Prostaglandin J₂ (PGJ₂) and its metabolites Δ¹²-PGJ₂ and 15-deoxy-Δ^12,14-PGJ₂ (15d-PGJ₂) are naturally occurring derivatives of prostaglandin D₂ that have been suggested to exert antiinflammatory effects in vivo. 15d-PGJ₂ is a high-affinity ligand for the peroxisome proliferator-activated receptor γ (PPARγ) and has been demonstrated to inhibit the induction of inflammatory response genes, including inducible NO synthase and tumor necrosis factor α, in a PPARγ-dependent manner. We report here that 15d-PGJ₂ potently inhibits NK-κB-dependent transcription by two additional PPARγ-independent mechanisms. Several lines of evidence suggest that 15d-PGJ₂ directly inhibits NF-κB-dependent gene expression through covalent modifications of critical cysteine residues in lκB kinase and the DNA-binding domains of NF-κB subunits.

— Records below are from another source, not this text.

(* ===== verification/Saml.v ===== *)
(** * Package [saml] (saml/saml.go)

    Single sign-on with SAML, for service providers, over connections that the
    application configures. *)
From S2P Require Import Prelude GoText GoUrl Base64 GoJson Sha256 Token EmailAddress.

Definition requestAttempts : nat := 3.
Definition maxMetadataLength : Z := Z.shiftl 2 20.
Definition maxResponseLength : Z := Z.shiftl 2 20.

Definition ErrAttemptBlocked : error := New "saml.ErrAttemptBlocked".
Definition ErrConflict : error := New "saml.ErrConflict".
Definition ErrInactiveRequest : error := New "saml.ErrInactiveRequest".
Definition ErrInvalidConfig : error := New "saml.ErrInvalidConfig".
Definition ErrInvalidIdentity : error := New "saml.ErrInvalidIdentity".
Definition ErrInvalidInput : error := New "saml.ErrInvalidInput".
Definition ErrInvalidRecord : error := New "saml.ErrInvalidRecord".
Definition ErrInvalidResponse : error := New "saml.ErrInvalidResponse".
Definition ErrInvalidState : error := New "saml.ErrInvalidState".
Definition ErrNotFound : error := New "saml.ErrNotFound".

(** ** Data *)

(** A [crypto.Signer], by its dynamic type, its public key and what it keeps. *)
Inductive signer_type : Type := rsa_PrivateKey | ecdsa_PrivateKey | other_signer.
Record Signer : Type := mkSigner { dynamic_type : signer_type; signer_Public : string; signer_secret : string }.

(** An [x509.Certificate]: what the package reads of it. *)
Record X509Certificate : Type := mkCertificate {
  NotBefore : time;
  NotAfter : time;
  Raw : string;
  RawSubjectPublicKeyInfo : string;
}.

Record Connection : Type := mkConnection {
  conn_ID : string;
  EntityID : string;
  MetadataURL : string;
  ACSURL : string;
  IDPMetadata : string;
  PrivateKey : option Signer;
  Certificate : option X509Certificate;
  SubjectAttribute : string;
  EmailAttribute : string;
  NameAttribute : string;
  RequireEmail : bool;
  ForceAuthn : bool;
}.

(** The interface [ConnectionSource] has one method, [Find]. *)
Definition ConnectionSource (S : Type) : Type := string -> M S (result Connection).

Record Request : Type := mkRequest {
  StateHash : Hash;
  req_ConnectionID : string;
  ConnectionHash : string;
  RequestID : string;
  CreatedAt : time;
  ExpiresAt : time;
}.

Record Store (S : Type) : Type := mkStore {
  store_CreateRequest : Request -> M S (result unit);
  store_ConsumeRequest : Hash -> time -> M S (result Request);
}.
Arguments store_CreateRequest {S}. Arguments store_ConsumeRequest {S}.

Inductive Operation : Type := OperationBegin | OperationComplete.

Record Attempt : Type := mkAttempt {
  attempt_Operation : Operation;
  attempt_ConnectionID : string;
  attempt_SourceKey : string;
}.

Definition AttemptGuard (S : Type) : Type := Attempt -> M S (result unit).

Inductive EventType : Type := EventAuthenticationFailed | EventAuthenticationSucceeded.

Record SecurityEvent : Type := mkEvent {
  event_Type : EventType;
  event_ConnectionID : string;
  event_ProviderSubject : string;
  event_SourceKey : string;
  event_OccurredAt : time;
}.

Definition SecurityEventSink (S : Type) : Type := SecurityEvent -> M S unit.

Record BeginInput : Type := mkBeginInput { begin_ConnectionID : string; begin_SourceKey : string }.
Record Started : Type := mkStarted { started_AuthorizationURL : string; started_State : string; started_ExpiresAt : time }.
Record CompleteInput : Type := mkCompleteInput { input_State : string; input_SAMLResponse : string; input_SourceKey : string }.

Record Identity : Type := mkIdentity {
  id_ConnectionID : string;
  id_Issuer : string;
  id_ProviderSubject : string;
  id_SubjectFormat : string;
  id_Email : string;
  id_Name : string;
  id_SessionIndex : string;
}.

Record providerIdentity : Type := mkProviderIdentity {
  pi_Issuer : string;
  pi_ProviderSubject : string;
  pi_SubjectFormat : string;
  pi_Email : string;
  pi_Name : string;
  pi_SessionIndex : string;
}.

(** ** The interface [protocol] *)
Record protocol (S : Type) : Type := mkProtocol {
  (* connection, state; the authorization URL and the identifier of the request *)
  protocol_Begin : Connection -> string -> M S (result (string * string));
  (* connection, identifier of the request, response *)
  protocol_Complete : Connection -> string -> string -> M S (result providerIdentity);
  protocol_Metadata : Connection -> M S (result string);
}.
Arguments protocol_Begin {S}. Arguments protocol_Complete {S}. Arguments protocol_Metadata {S}.

(** ** Connections *)

(** [x509.MarshalPKIXPublicKey] *)
Class X509 := { MarshalPKIXPublicKey : string -> result string }.

Definition validHTTPSURL `{NetURL} (rawURL : string) : bool :=
  match url_Parse rawURL with
  | None => false
  | Some parsed =>
      String.eqb (Scheme parsed) "https" && negb (String.eqb (Host parsed) "") && negb (has_User parsed) &&
      String.eqb (Fragment parsed) ""
  end.

Definition keyMatchesCertificate `{X509} (key : Signer) (certificate : X509Certificate) : bool :=
  match MarshalPKIXPublicKey (signer_Public key) with
  | Ok keyBytes => String.eqb keyBytes (RawSubjectPublicKeyInfo certificate)
  | Err _ => false
  end.

Definition supportedKey (key : Signer) : bool :=
  match dynamic_type key with
  | rsa_PrivateKey | ecdsa_PrivateKey => true
  | other_signer => false
  end.
(** ** The effect of the operations *)
Section Refinement.
Context {S : Type} `{Env} `{GoTables} `{NetURL} `{X509} (manager : Manager S).
Context (wf : S -> Prop) (view : S -> pending) `{!SAMLBackend manager wf view}.

Abbreviation abs w := (view (ext w)).

Lemma wp_saml_record e connection subject source w :
  wf (ext w) -> wp (record manager e connection subject source) (fun _ w' => wf (ext w') /\ abs w' = abs w) w.
Proof.
  intros Hwf. unfold record. destruct (securityEvents manager) as [sink|] eqn:He; wp_go; [|done].
  eapply wp_mono; [by eapply backend_events|]. done.
Qed.

Lemma wp_saml_checkAttempt a w :
  wf (ext w) -> wp (checkAttempt manager a) (fun _ w' => (wf (ext w') /\ abs w' = abs w) /\ ticks w <= ticks w') w.
Proof.
  intros Hwf. unfold checkAttempt. destruct (attemptGuard manager) as [g|] eqn:Hg; wp_go; [|done].
  eapply wp_mono; [apply wp_forward; [by eapply backend_guard_forward|by eapply backend_guard]|]. done.
Qed.

(** A connection that was found, looked up from the reading [start] on: configured
    under the identifier, normalized, its certificate in force at a reading from
    [start] on. *)
Definition found (start : nat) (id : string) (c : Connection) : Prop :=
  conn_ID c = id /\ (exists n, start <= n /\ in_force (Certificate c) (now manager n) = true) /\
  exists raw w1 w2, wf (ext w1) /\ start <= ticks w1 /\
    connections manager id w1 = (Ok raw, w2) /\ normalizeConnection raw = Ok c.

Lemma saml_found_earlier start start' id c : found start id c -> start' <= start -> found start' id c.
Proof.
  intros (Hid & (n & Hn & Hf) & raw & w1 & w2 & Hwf & Hs & Hc) Hle. split; [done|]. split; [exists n; split; [lia|done]|].
  exists raw, w1, w2. split_and!; [done|lia|by apply Hc..].
Qed.

Lemma wp_saml_findConnection id w :
  wf (ext w) ->
  wp (findConnection manager id) (fun res w' => (wf (ext w') /\ abs w' = abs w) /\ ticks w <= ticks w' /\ forall c, res = Ok c -> found (ticks w) id c) w.
Proof.
  intros Hwf. unfold findConnection. wp_go; [by split_and!|].
  eapply wp_mono; [apply wp_forward; [apply backend_connections_forward|];
    eapply wp_and; [by apply backend_connections|by apply wp_run; intros ? ? E; exact E]|].
  intros r w1 [[[Hwf1 Hv1] E] Ht1]. wp_go; split_and!; try done; try (cbn [ticks tick]; lia). intros c [= <-]. go_bool. split; [done|].
  split; [by exists (ticks w1)|]. eexists _, w, w1. by split_and!.
Qed.

(** The request behind an authorization request. *)
Definition begun (start : nat) (id : string) (started : Started) (s s' : pending) : Prop :=
  exists conn r w1 w2,
    found start id conn /\ s !! StateHash r = None /\ s' = <[StateHash r := r]> s /\
    HashToken (started_State started) = Ok (StateHash r) /\ req_ConnectionID r = id /\
    hashConnection conn = Ok (ConnectionHash r) /\
    (exists n, CreatedAt r = now manager n) /\ ExpiresAt r = Add (CreatedAt r) (lifetime manager) /\
    started_ExpiresAt started = ExpiresAt r /\ TrimSpace (RequestID r) <> "" /\ wf (ext w1) /\
    protocol_Begin (manager_protocol manager) conn (started_State started) w1 =
      (Ok (started_AuthorizationURL started, RequestID r), w2).

Lemma wp_saml_Begin input w :
  wf (ext w) ->
  wp (Begin manager input) (fun res w' => wf (ext w') /\
    match res with
    | Ok started => begun (ticks w) (TrimSpace (begin_ConnectionID input)) started (abs w) (abs w')
    | Err _ => abs w' = abs w
    end) w.
Proof.
  intros Hwf. unfold Begin. wp_go; [done|].
  eapply wp_mono; [by apply wp_saml_checkAttempt|]. intros [[]|e] w1 [[Hwf1 Hv1] Ht1]; wp_go; [|done].
  eapply wp_mono; [by apply wp_saml_findConnection|]. intros [conn|e] w2 ([Hwf2 Hv2] & _ & Hc); wp_go; try by rewrite Hv2.
  specialize (Hc conn eq_refl). apply (saml_found_earlier _ (ticks w)) in Hc; [|done]. rewrite <- Hv1, <- Hv2.
  apply (wp_for_range _ _ _ _ (fun v => wf (ext v) /\ abs v = abs w2)); [done| |by intros v [? ?]; wp_go].
  intros v [Hv Ev]. wp_go. apply wp_Generate; [|by wp_go]. intros state h Hh. wp_go.
  eapply wp_mono; [eapply wp_and; [by apply backend_Begin|by apply wp_run; intros ? ? E; exact E]|].
  intros r v1 [[Hwf3 Hv3] E]. rewrite !ext_draw in Hv3. destruct r as [[url id]|e]; wp_go; try by rewrite Hv3.
  eapply wp_mono; [by apply (pending_Create_ok StateHash _ (store_ConsumeRequest (store manager)) (wf := wf) (view := view))|].
  rewrite ext_tick, Hv3, Ev. simpl.
  intros [[]|e] v2 [Hwf4 Hr]; wp_go; [|done..]. destruct Hr as [Hnone Hs]. split; [done|]. go_bool.
  eexists conn, (mkRequest h _ _ id _ _), _, _. destruct Hc as [Hid Hc].
  split_and!; simpl; [by split|exact Hnone|exact Hs|done|done|done|by eexists|done|done|done| |exact E].
  by rewrite !ext_draw.
Qed.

These mechanisms act in combination to inhibit transactivation of the NF-κB target gene cyclooxygenase 2. Direct inhibition of NF-κB signaling by 15d-PGJ₂ may contribute to negative regulation of prostaglandin biosynthesis and inflammation, suggesting additional approaches to the development of antiinflammatory drugs.